Even thinking about moving from a house to an apartment can be overwhelming. Unless you’re moving from a small house to a penthouse, you’ll have less space in your new environment. But small spaces don’t have to feel cramped or be cluttered. With the right planning, you can measure once and sell or store the rest. Here’s a handy checklist.
1. First things first: take stock of what’s in your house.
This step might be the most important—and you can do it now, whether you’ve already identified your new apartment or you’re just beginning to consider a move. Take an inventory of what you have in your home, garage and yard. On your list, highlight the items that you MUST keep. For each of the other items, ask yourself: sell, store or donate? Even if you only put a note next to each item, you’ve begun to mentally organize what’s important to you.
2. Get clear on your reasons for downsizing.
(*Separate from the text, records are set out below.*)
Lemma encode_group_inj e e' :
  group_wf e → group_wf e' → group_fits e → group_fits e' →
  encode_group e = encode_group e' → group_with_signature e [] = group_with_signature e' [].
Proof.
  destruct e as [[i] k n l s], e' as [[i'] k' n' l' s'].
  intros [Hi Hl] [Hi' Hl'] (Hn & Hc & Hf) (Hn' & Hc' & Hf').
  unfold encode_group, group_with_signature. cbn [gr_sender gr_kind gr_name gr_entries gr_signature
    PeerId_to_bytes] in *.
  intros H. apply app_inv_head in H.
  apply (fixed_prefix_code PEER_ID_LEN) in H as [-> H]; [| done | done].
  apply (fixed_prefix_code 1) in H as [Hk H]; [| done | done].
  injection Hk as <-%channel_kind_code_inj.
  apply encode_str_prefix_code in H as [-> H]; [| done | done].
  apply app_inj_length in H as [Hlen H]; [| by rewrite !length_to_be_bytes].
  apply to_be_bytes_inj in Hlen; [| auto with enlace ..].
  rewrite <- (app_nil_r (concat _)) in H. rewrite <- (app_nil_r (concat (map _ l'))) in H.
  apply (prefix_code_concat _ _ _ _ _ _ encode_entry_prefix_code) in H as [-> _]; [done | | |].
  - apply Forall_and. done.
  - apply Forall_and. done.
  - unfold len in Hlen. lia.
Qed.

(** Pairwise and group envelopes never share signed bytes. *)
Lemma peer_group_preimage_distinct p g : encode_envelope p ≠ encode_group g.
Proof. unfold encode_envelope, encode_group. simpl. intros [=]. Qed.

Section Properties.
Context `{PR : Primitives} `{PL : !PrimitivesLaws} `{UL : UrlLib}.
Context {MP : Msgpack GroupEnvelopeWire} {MPL : MsgpackLaws GroupEnvelopeWire}.

Lemma group_message_key_Ok {E} g k kind name nonce :
  ∃ key, group_message_key (E:=E) g k kind name nonce = Ok key.
Proof.
  unfold group_message_key. edestruct (hkdf_sha256_Ok (E:=E)) as (key & -> & _); [| eauto].
  unfold AEAD_KEY_LEN. lia.
Qed.

(** ** The search, as a function of the pairs *)

Definition matches (entry : GroupEnvelopeEntry) (gk : GroupId * GroupKey) : bool :=
  bool_decide (gk.1 = ge_group entry) && bool_decide (gk_id gk.2 = ge_key_id entry).
(* ===== verification/Coordinator.v ===== *)
(** * coordinator.rs: sealing, fan-out and selection

    The coordinator seals a payload once, fans it out over every configured
    transport and combines the answers.  The concurrency of a fan-out is the
    completion order of its tasks: each operation takes the environment
    [run], which receives the tasks the code spawned and returns their
    results in the order in which they completed.  The shared state store
    and health tracker are threaded explicitly. *)

From S2P Require Import Prelude Bytes Crypto Kdf Net Guard Errors Dedup Config Health PeerCard Msgpack State.

(** ** Messages of mailbox.rs and slot.rs *)

Record SendReport : Type := MkSendReport {
  sr_delivered : list TransportKind;
  sr_failed : failures
}.

Record PutReport : Type := MkPutReport {
  pr_version : N;
  pr_stored : list TransportKind;
  pr_failed : failures
}.

(** ** The inner record *)

Record SignedInner : Type := MkSignedInner {
  si_payload : bytes;
  si_version : option N;
  si_signer : option bytes;
  si_signature : option bytes
}.

Definition aead_aad (kind : ChannelKind) (name : bytes) : bytes :=
  lit "enlace/v1/aead/" ++ ChannelKind_as_bytes kind ++ x2f :: name.

Definition signature_preimage (kind : ChannelKind) (name payload : bytes) (version : option N) : bytes :=
  lit "enlace/v1/sig/" ++ ChannelKind_as_bytes kind ++ x2f :: name ++ x2f ::
  match version with Some v => to_be_bytes 8 v | None => [] end ++ payload.

Definition slot_pair_is_newer (version : N) (sealed : bytes) (best_version : N) (best_sealed : bytes)
    : bool :=
  pair_ltb (best_version, best_sealed) (version, sealed).

Section Coordinator.
Context `{PR : Primitives} `{UL : UrlLib} {LC : LruCache bytes} {MP : Msgpack SignedInner}.
(** The state handle and the transport objects. *)
Context {S : Type} {ST : StateStore S} {T : Type}.

Record RecvMessage : Type := MkRecvMessage {
  rm_payload : bytes;
  rm_via : TransportKind;
  rm_signed_by : option VerifyingKey
}.

Record SlotValue : Type := MkSlotValue {
  sv_version : N;
  sv_payload : bytes;
  sv_via : TransportKind;
  sv_signed_by : option VerifyingKey
}.

Record OpenedEnvelope : Type := MkOpenedEnvelope {
  oe_payload : bytes;
  oe_version : option N;
  oe_signed_by : option VerifyingKey
}.

Record TransportEndpoint : Type := MkTransportEndpoint {
  te_kind : TransportKind;
  te_transport : T
}.

(** The immutable part; [state] and [health] are shared and mutable. *)
Record Coordinator : Type := MkCoordinator {
  seed : bytes;
  co_transports : list TransportEndpoint;
  co_signing : option SigningKey;
  co_trusted : list VerifyingKey;
  co_dedup_buffer : nat;
  co_max_plaintext_bytes : N
}.

Record world : Type := MkWorld { w_state : S; w_health : HealthTracker }.

Definition Coordinator_new (sd : bytes) (transports : list TransportEndpoint) (config : Config S T)
    : Coordinator :=
  MkCoordinator sd transports (cfg_signing config) (cfg_trusted config) (cfg_dedup_buffer config)
    (cfg_max_plaintext_bytes config).

(** ** Sealing and opening *)

Definition transport_channel_id (sd : bytes) (transport : TransportKind) (kind : ChannelKind)
    (name : bytes) : result bytes NameError :=
  if decide (transport = Iroh) then iroh_topic_id sd kind name
  else channel_id sd transport kind name.

(** [nonce] is the nonce drawn by [crypto::seal]. *)
Definition Coordinator_seal (nonce : bytes) (c : Coordinator) (kind : ChannelKind)
    (name payload : bytes) (version : option N) : result bytes SealError :=
  let preimage := signature_preimage kind name payload version in
  let '(signer, signature) :=
    match co_signing c with
    | None => (None, None)
    | Some sk => (Some (vk_to_bytes (verifying_key sk)), Some (sign sk preimage))
    end in
  let inner := MkSignedInner payload version signer signature in
  let! plaintext := of_sum (λ _, SealError_MsgpackFailed) (to_vec_named inner) in
  let! key := map_err (λ _, SealError_MsgpackFailed) (channel_aead_key (seed c) kind name) in
  Crypto.seal nonce key (aead_aad kind name) plaintext.

Definition verify_inner (kind : ChannelKind) (name : bytes) (inner : SignedInner)
    (trusted : list VerifyingKey) : result (option VerifyingKey) SealError :=
  match si_signer inner, si_signature inner with
  | None, None =>
      match trusted with
      | [] => Ok None
      | _ => Err SealError_SignatureMissing
      end
  | Some _, None | None, Some _ => Err SealError_MsgpackFailed
  | Some signer, Some signature =>
      let! signer := ok_or (vk_from_bytes signer) SealError_SignatureInvalid in
      let! signature := ok_or (array_from_slice SIG_LEN signature) SealError_SignatureInvalid in
      let preimage := signature_preimage kind name (si_payload inner) (si_version inner) in
      if negb (verify signer preimage signature) then Err SealError_SignatureInvalid
      else if match trusted with [] => false | _ => true end
              && negb (existsb (λ k, bool_decide (vk_to_bytes k = vk_to_bytes signer)) trusted)
      then Err SealError_UntrustedSigner
      else Ok (Some signer)
  end.

Definition Coordinator_open (c : Coordinator) (kind : ChannelKind) (name sealed : bytes)
    : result OpenedEnvelope SealError :=
  let! key := map_err (λ _, SealError_MsgpackFailed) (channel_aead_key (seed c) kind name) in
  let! plaintext := map_err SealError_from_crypto (unseal key (aead_aad kind name) sealed) in
  let! _ := guard_err (co_max_plaintext_bytes c <? len plaintext)%N SealError_MsgpackFailed in
  let! inner := of_sum (λ _, SealError_MsgpackFailed) (from_slice plaintext) in
  let! signed_by := verify_inner kind name inner (co_trusted c) in
  Ok (MkOpenedEnvelope (si_payload inner) (si_version inner) signed_by).

(** ** Health bookkeeping *)

(** [clock] gives the readings ([SystemTime], [Instant]) of the [n]-th
    recorded result of a call. *)
Definition record_transport_result {A} (clock : N * N) (kind : TransportKind)
    (r : result A TransportError) (h : HealthTracker) : HealthTracker :=
  match r with
  | Ok _ | Err TransportError_Stale | Err TransportError_BodyTooLarge =>
      record_success kind clock.1 clock.2 h
  | Err TransportError_Unsupported => h
  | Err (TransportError_Network _) | Err TransportError_Auth | Err TransportError_Timeout
  | Err (TransportError_Other _) => record_failure kind clock.1 h
  | Panic => h
  end.

(** Recording the results of a whole fan-out, in completion order. *)
Fixpoint record_all_results {A} (clock : nat → N * N) (i : nat)
    (done : list (TransportKind * result A TransportError)) (h : HealthTracker) : HealthTracker :=
  match done with
  | [] => h
  | (kind, r) :: rest =>
      record_all_results clock (Datatypes.S i) rest (record_transport_result (clock i) kind r h)
  end.

(** ** Fan-out *)

(** One spawned task: the endpoint and the channel id it addresses. *)
Record task : Type := MkTask { tk_endpoint : TransportEndpoint; tk_id : bytes }.

(** The spawning loop: an invalid name stops it with the error [e]. *)
Definition spawn_all {E} (e : E) (c : Coordinator) (kind : ChannelKind) (name : bytes)
    : result (list task) E :=
  map_result (λ ep, let! id := map_err (λ _, e) (transport_channel_id (seed c) (te_kind ep) kind name) in
                    Ok (MkTask ep id)) (co_transports c).

(** Splits the results of a fan-out, both halves in completion order. *)
Fixpoint split_results (done : list (TransportKind * result unit TransportError))
    : list TransportKind * failures :=
  match done with
  | [] => ([], [])
  | (kind, r) :: rest =>
      let '(oks, errs) := split_results rest in
      match r with
      | Ok _ => (kind :: oks, errs)
      | Err e => (oks, (kind, e) :: errs)
      | Panic => (oks, errs)
      end
  end.

Definition lift {A B E F} (f : E → F) (r : result A E) (k : A → result B F) : result B F :=
  let! a := map_err f r in k a.

Definition mailbox_send (nonce : bytes) (clock : nat → N * N)
    (run : list task → bytes → list (TransportKind * result unit TransportError))
    (c : Coordinator) (name payload : bytes) (w : world) : result SendReport SendError * world :=
  match lift SendError_Sealing (Coordinator_seal nonce c ChMailbox name payload None) (λ sealed,
          lift SendError_Sealing (spawn_all SealError_MsgpackFailed c ChMailbox name) (λ tasks,
            Ok (tasks, sealed))) with
  | Err e => (Err e, w)
  | Panic => (Panic, w)
  | Ok (tasks, sealed) =>
      let done := run tasks sealed in
      let w := MkWorld (w_state w) (record_all_results clock 0 done (w_health w)) in
      let '(delivered, failed) := split_results done in
      match delivered with
      | [] => (Err (SendError_AllTransportsFailed failed), w)
      | _ => (Ok (MkSendReport delivered failed), w)
      end
  end.

Definition slot_put (nonce : bytes) (clock : nat → N * N)
    (run : list task → N → bytes → list (TransportKind * result unit TransportError))
    (c : Coordinator) (name payload : bytes) (w : world) : result PutReport SlotError * world :=
  let '(r, st) := next_local_slot_version name (w_state w) in
  let w := MkWorld st (w_health w) in
  match r with
  | Err e => (Err (SlotError_State e), w)
  | Panic => (Panic, w)
  | Ok version =>
      match lift SlotError_Sealing (Coordinator_seal nonce c ChSlot name payload (Some version)) (λ sealed,
              lift SlotError_Sealing (spawn_all SealError_MsgpackFailed c ChSlot name) (λ tasks,
                Ok (tasks, sealed))) with
      | Err e => (Err e, w)
      | Panic => (Panic, w)
      | Ok (tasks, sealed) =>
          let done := run tasks version sealed in
          let w := MkWorld (w_state w) (record_all_results clock 0 done (w_health w)) in
          let '(stored, failed) := split_results done in
          match stored with
          | [] => (Err (SlotError_AllTransportsFailed failed), w)
          | _ => (Ok (MkPutReport version stored failed), w)
          end
      end
  end.

(** ** Receiving *)

(** The body of the receive loop over one round of completed tasks: the
    outcome is a message (the rest of the round is dropped) or whether any
    transport answered.  Opening a frame does not panic
    ([Coordinator_open_total]), nor does a transport's answer. *)
Fixpoint recv_round (clock : nat → N * N) (i : nat) (c : Coordinator) (name : bytes)
    (done : list (TransportKind * result (option bytes) TransportError)) (answered : bool)
    (d : Dedup) (h : HealthTracker) : (RecvMessage + bool) * Dedup * HealthTracker :=
  match done with
  | [] => (inr answered, d, h)
  | (kind, r) :: rest =>
      let h := record_transport_result (clock i) kind r h in
      match r with
      | Ok (Some sealed) =>
          let '(dup, d) := observe d sealed in
          if dup then recv_round clock (Datatypes.S i) c name rest true d h
          else
            match Coordinator_open c ChMailbox name sealed with
            | Ok opened =>
                match oe_version opened with
                | Some _ => recv_round clock (Datatypes.S i) c name rest true d h
                | None => (inl (MkRecvMessage (oe_payload opened) kind (oe_signed_by opened)), d, h)
                end
            | _ => recv_round clock (Datatypes.S i) c name rest true d h
            end
      | Ok None => recv_round clock (Datatypes.S i) c name rest true d h
      | _ => recv_round clock (Datatypes.S i) c name rest answered d h
      end
  end.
If you are having temporary money issues (and let’s face it, everybody does at one time or another), it may be that you sell a few high-value items from #1 on this list and you can make it until things turn around. Perhaps you’re starting a new job or a new chapter of your life and have decided that less (mortgage) is more (savings). In that case, celebrate the change as a huge step forward. If the market is driving your decision, talk with an advisor or trusted friend about long-term risk and opportunity.
3. When you’ve decided that apartment living is for you, you’ll want to…
Shop around in the area you’d like to live, plus a few adjacent areas; set a price range for rent plus utilities and extras like parking; get your credit report; and start looking. Don’t be pressured into signing a lease until you’ve seen at least three places and checked out the neighborhoods. If you have a favorite, take a look at it twice—once in the daylight and once at night—to get a full sense of where you’ll be living.
4. Once you decide on an apartment, get out your measuring tape.
Measure, wall-by-wall, the entire place. Sketch out the dimensions so that you’ll have a good sense of what you can fit into each room.
5. The hardest part: letting go.
There are lots of things that you might own if you live in a house that you won’t need to bring to an apartment—garden tools, patio furniture, window treatments. If you have handyman tools, you may not have a space to put them and you probably won’t need them in an apartment. Considering what to do with that drum set? eBay, my friend. Apartment living doesn’t typically mesh well with loud noises.
6. Sell, store or donate.
If you won’t use it in the next two years (40′ hose) and it’s not a personal treasure, sell it. If an item will maintain its value and you will use it or display it again (your vintage letterpress kit, golf ball collection, sewing machine), store it. For everything else that’s not moving from the house to apartment with you, find a charity you admire and donate.
7. Create your dream space.
Apartments don’t have to be dull. In fact, some of the most sought-after living spaces in cities like Manhattan and San Francisco are apartments. Consider your new apartment as a blank canvas, on which you can create the space that, until now, you’ve only imagined.